WHAT IS NEEDED: Transcribe the listing word for word. Begin at its first line and end with the line containing "Proof. by intros Hf w. Qed.".

DATA:

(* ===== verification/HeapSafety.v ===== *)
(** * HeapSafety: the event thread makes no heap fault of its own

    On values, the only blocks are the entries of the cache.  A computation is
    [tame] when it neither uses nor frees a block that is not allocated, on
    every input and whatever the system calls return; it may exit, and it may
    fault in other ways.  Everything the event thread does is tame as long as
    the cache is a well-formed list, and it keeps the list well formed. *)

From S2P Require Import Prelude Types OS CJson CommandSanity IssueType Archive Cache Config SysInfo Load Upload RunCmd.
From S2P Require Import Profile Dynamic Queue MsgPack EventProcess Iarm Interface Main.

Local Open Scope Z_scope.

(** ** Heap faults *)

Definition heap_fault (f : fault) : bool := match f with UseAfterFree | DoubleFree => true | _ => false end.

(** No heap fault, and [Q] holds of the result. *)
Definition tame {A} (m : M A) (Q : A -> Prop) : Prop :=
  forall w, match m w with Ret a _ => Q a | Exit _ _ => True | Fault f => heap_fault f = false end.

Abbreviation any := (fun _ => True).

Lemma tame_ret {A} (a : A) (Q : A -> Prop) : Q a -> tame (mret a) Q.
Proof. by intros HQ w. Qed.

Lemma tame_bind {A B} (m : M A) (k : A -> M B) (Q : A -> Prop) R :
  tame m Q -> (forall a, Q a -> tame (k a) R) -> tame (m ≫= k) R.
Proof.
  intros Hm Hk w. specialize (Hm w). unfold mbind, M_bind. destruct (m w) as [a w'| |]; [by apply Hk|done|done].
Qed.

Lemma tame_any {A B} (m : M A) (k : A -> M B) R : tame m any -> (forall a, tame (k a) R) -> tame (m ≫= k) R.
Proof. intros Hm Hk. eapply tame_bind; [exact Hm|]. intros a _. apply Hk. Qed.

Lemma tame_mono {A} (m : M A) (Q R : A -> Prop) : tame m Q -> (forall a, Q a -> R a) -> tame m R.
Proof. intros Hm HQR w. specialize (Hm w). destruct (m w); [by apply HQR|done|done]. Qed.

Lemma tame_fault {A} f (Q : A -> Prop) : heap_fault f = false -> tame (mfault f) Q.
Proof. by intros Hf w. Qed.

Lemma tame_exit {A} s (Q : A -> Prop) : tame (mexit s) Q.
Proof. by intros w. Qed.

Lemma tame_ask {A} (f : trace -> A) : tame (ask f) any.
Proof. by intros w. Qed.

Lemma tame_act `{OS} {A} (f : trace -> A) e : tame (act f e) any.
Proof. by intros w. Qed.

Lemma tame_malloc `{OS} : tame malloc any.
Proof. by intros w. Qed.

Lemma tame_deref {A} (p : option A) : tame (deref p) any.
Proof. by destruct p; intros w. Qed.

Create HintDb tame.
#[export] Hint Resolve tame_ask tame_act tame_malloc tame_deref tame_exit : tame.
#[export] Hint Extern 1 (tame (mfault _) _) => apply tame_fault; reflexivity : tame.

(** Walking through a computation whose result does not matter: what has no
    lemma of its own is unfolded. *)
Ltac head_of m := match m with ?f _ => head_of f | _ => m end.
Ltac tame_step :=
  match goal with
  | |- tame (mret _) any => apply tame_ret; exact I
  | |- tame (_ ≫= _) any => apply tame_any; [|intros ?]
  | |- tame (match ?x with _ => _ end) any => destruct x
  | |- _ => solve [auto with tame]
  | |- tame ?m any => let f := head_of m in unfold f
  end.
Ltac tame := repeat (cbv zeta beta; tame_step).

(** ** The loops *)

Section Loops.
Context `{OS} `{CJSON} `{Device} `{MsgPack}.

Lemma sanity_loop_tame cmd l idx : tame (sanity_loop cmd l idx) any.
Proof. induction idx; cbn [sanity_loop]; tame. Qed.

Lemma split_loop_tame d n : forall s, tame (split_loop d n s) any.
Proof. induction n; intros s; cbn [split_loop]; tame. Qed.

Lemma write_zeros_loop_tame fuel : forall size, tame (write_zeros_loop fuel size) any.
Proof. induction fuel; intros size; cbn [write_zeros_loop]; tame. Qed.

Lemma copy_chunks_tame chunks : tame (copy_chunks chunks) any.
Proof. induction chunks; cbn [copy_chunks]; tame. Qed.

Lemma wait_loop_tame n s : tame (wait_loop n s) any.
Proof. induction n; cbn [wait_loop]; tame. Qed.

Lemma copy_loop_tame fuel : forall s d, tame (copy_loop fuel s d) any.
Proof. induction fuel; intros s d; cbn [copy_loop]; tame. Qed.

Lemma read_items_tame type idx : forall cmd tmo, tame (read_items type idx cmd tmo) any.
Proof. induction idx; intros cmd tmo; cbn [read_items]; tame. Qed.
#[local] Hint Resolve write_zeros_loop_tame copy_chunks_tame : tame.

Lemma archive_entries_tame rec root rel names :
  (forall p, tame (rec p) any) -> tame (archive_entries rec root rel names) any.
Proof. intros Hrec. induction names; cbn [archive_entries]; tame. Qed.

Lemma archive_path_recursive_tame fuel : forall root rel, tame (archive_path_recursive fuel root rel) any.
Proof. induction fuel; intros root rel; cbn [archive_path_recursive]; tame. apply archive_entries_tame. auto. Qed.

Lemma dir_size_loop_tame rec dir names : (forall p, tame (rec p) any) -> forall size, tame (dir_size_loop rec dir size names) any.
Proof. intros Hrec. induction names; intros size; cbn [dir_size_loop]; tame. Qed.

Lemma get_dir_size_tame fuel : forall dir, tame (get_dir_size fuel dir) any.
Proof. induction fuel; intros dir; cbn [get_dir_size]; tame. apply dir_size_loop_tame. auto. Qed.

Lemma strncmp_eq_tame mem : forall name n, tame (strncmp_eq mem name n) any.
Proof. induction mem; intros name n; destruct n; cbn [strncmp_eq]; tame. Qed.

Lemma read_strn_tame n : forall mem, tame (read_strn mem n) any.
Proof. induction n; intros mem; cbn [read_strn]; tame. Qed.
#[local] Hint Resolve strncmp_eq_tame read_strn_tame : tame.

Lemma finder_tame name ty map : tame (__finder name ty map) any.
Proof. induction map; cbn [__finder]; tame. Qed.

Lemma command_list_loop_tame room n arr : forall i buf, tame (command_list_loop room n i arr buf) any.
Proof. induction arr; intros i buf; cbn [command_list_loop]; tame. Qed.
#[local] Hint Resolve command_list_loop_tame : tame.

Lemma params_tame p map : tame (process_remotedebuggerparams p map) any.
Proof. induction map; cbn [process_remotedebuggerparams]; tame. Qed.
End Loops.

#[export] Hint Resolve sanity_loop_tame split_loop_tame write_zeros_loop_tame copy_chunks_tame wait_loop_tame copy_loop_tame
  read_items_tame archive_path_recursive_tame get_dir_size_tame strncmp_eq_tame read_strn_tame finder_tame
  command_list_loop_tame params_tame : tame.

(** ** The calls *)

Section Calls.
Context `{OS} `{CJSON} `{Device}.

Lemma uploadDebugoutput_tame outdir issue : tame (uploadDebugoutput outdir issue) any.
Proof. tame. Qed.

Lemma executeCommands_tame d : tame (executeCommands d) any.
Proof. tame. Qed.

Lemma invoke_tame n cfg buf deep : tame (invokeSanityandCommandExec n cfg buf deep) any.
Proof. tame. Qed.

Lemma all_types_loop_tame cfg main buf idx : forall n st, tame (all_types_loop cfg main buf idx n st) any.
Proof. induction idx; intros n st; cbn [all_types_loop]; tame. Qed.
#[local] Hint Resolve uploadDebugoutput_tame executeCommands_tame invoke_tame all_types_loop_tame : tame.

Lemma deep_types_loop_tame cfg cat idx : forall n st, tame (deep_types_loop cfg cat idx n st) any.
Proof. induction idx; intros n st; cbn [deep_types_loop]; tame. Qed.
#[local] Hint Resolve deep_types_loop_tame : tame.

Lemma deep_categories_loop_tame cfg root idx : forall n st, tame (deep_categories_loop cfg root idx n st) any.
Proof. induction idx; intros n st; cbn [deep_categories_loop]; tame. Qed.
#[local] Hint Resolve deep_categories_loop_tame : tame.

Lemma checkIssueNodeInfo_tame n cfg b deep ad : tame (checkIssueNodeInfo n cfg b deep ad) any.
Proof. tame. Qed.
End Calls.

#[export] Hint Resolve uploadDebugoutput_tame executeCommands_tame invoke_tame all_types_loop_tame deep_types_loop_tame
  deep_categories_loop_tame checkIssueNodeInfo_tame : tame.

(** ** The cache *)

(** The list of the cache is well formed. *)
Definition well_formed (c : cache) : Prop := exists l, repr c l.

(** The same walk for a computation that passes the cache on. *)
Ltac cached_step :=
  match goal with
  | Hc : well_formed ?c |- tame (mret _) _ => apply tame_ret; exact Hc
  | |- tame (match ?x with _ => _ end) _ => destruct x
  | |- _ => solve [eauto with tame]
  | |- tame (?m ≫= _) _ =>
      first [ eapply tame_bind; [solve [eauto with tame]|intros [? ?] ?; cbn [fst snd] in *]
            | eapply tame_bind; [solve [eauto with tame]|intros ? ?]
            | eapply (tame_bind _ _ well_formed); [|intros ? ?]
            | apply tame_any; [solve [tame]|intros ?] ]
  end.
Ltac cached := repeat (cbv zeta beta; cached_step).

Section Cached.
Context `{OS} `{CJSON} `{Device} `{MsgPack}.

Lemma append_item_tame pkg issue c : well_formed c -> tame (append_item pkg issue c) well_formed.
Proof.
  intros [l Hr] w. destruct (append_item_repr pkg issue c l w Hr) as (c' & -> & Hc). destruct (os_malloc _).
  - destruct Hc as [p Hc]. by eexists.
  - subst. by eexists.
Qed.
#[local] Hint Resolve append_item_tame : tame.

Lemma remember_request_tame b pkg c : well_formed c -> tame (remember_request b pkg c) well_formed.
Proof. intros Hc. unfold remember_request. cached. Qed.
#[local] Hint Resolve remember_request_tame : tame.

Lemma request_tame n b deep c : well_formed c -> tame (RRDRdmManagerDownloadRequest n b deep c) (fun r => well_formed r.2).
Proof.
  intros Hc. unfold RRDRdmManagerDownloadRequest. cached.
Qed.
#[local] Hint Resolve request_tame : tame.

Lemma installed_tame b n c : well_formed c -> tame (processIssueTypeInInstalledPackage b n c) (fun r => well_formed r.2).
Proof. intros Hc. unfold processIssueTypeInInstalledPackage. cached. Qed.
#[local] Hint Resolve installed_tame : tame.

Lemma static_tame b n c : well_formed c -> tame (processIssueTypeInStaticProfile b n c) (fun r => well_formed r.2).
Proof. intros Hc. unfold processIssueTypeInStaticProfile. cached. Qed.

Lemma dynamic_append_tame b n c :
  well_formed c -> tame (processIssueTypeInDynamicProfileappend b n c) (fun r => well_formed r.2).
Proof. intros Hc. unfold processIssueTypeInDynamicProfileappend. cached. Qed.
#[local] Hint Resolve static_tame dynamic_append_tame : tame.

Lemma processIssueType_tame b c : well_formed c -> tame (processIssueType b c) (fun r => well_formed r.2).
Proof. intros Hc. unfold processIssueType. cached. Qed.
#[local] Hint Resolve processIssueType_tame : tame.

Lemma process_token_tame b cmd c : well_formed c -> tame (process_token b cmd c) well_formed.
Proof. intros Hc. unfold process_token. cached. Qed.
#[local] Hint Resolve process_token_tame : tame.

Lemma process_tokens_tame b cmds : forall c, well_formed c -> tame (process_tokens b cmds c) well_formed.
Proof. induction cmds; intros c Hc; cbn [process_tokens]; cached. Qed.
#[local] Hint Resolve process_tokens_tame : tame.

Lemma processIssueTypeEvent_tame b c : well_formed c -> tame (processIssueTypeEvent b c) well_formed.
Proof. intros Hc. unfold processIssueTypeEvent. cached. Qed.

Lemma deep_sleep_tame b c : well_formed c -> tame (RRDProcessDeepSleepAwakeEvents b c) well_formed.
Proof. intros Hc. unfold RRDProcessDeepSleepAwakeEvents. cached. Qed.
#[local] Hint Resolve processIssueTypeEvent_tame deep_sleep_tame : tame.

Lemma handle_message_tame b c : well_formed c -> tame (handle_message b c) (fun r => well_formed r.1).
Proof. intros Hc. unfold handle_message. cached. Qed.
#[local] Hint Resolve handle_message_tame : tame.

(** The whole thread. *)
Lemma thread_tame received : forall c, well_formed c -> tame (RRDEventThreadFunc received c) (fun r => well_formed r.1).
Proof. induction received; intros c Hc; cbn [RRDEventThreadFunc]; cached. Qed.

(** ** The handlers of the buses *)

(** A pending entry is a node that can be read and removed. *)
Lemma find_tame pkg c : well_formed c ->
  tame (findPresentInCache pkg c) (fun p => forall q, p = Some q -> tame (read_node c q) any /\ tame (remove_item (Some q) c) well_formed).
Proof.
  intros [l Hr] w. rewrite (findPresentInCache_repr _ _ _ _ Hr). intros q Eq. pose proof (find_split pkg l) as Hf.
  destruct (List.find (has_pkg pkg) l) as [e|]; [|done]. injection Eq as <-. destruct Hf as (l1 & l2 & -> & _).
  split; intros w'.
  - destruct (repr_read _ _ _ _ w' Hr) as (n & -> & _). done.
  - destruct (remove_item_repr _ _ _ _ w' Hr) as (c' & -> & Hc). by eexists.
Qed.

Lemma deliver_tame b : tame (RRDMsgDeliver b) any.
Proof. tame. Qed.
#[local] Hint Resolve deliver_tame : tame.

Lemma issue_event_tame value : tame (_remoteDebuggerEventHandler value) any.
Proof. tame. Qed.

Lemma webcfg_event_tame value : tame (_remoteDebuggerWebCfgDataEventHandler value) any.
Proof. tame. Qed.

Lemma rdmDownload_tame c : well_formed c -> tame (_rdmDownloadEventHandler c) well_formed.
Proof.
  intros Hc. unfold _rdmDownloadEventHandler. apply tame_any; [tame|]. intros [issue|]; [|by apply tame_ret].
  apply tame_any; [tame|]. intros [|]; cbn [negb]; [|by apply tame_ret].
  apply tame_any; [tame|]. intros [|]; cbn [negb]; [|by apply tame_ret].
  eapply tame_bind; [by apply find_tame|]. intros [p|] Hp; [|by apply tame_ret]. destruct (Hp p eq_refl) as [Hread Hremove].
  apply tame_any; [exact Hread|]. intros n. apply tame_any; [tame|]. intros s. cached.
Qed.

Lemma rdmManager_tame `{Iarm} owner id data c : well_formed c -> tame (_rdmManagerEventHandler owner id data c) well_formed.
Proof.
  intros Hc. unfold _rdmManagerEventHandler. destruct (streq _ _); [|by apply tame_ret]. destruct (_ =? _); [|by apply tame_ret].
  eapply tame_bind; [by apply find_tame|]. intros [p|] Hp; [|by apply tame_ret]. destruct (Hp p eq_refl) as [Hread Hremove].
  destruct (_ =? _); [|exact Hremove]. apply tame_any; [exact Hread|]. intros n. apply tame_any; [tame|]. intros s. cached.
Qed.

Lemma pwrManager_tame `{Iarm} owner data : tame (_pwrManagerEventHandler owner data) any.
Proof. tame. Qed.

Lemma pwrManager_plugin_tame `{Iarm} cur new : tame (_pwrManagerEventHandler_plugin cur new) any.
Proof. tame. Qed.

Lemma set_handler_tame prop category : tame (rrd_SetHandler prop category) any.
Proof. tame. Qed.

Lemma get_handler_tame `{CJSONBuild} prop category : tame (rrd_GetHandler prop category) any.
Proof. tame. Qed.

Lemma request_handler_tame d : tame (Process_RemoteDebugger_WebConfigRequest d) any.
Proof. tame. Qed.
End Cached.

RESPONSE BELOW:
(* ===== verification/HeapSafety.v ===== *)
(** * HeapSafety: the event thread makes no heap fault of its own

    On values, the only blocks are the entries of the cache.  A computation is
    [tame] when it neither uses nor frees a block that is not allocated, on
    every input and whatever the system calls return; it may exit, and it may
    fault in other ways.  Everything the event thread does is tame as long as
    the cache is a well-formed list, and it keeps the list well formed. *)

From S2P Require Import Prelude Types OS CJson CommandSanity IssueType Archive Cache Config SysInfo Load Upload RunCmd.
From S2P Require Import Profile Dynamic Queue MsgPack EventProcess Iarm Interface Main.

Local Open Scope Z_scope.

(** ** Heap faults *)

Definition heap_fault (f : fault) : bool := match f with UseAfterFree | DoubleFree => true | _ => false end.

(** No heap fault, and [Q] holds of the result. *)
Definition tame {A} (m : M A) (Q : A -> Prop) : Prop :=
  forall w, match m w with Ret a _ => Q a | Exit _ _ => True | Fault f => heap_fault f = false end.

Abbreviation any := (fun _ => True).

Lemma tame_ret {A} (a : A) (Q : A -> Prop) : Q a -> tame (mret a) Q.
Proof. by intros HQ w. Qed.

Lemma tame_bind {A B} (m : M A) (k : A -> M B) (Q : A -> Prop) R :
  tame m Q -> (forall a, Q a -> tame (k a) R) -> tame (m ≫= k) R.
Proof.
  intros Hm Hk w. specialize (Hm w). unfold mbind, M_bind. destruct (m w) as [a w'| |]; [by apply Hk|done|done].
Qed.

Lemma tame_any {A B} (m : M A) (k : A -> M B) R : tame m any -> (forall a, tame (k a) R) -> tame (m ≫= k) R.
Proof. intros Hm Hk. eapply tame_bind; [exact Hm|]. intros a _. apply Hk. Qed.

Lemma tame_mono {A} (m : M A) (Q R : A -> Prop) : tame m Q -> (forall a, Q a -> R a) -> tame m R.
Proof. intros Hm HQR w. specialize (Hm w). destruct (m w); [by apply HQR|done|done]. Qed.

Lemma tame_fault {A} f (Q : A -> Prop) : heap_fault f = false -> tame (mfault f) Q.
Proof. by intros Hf w. Qed.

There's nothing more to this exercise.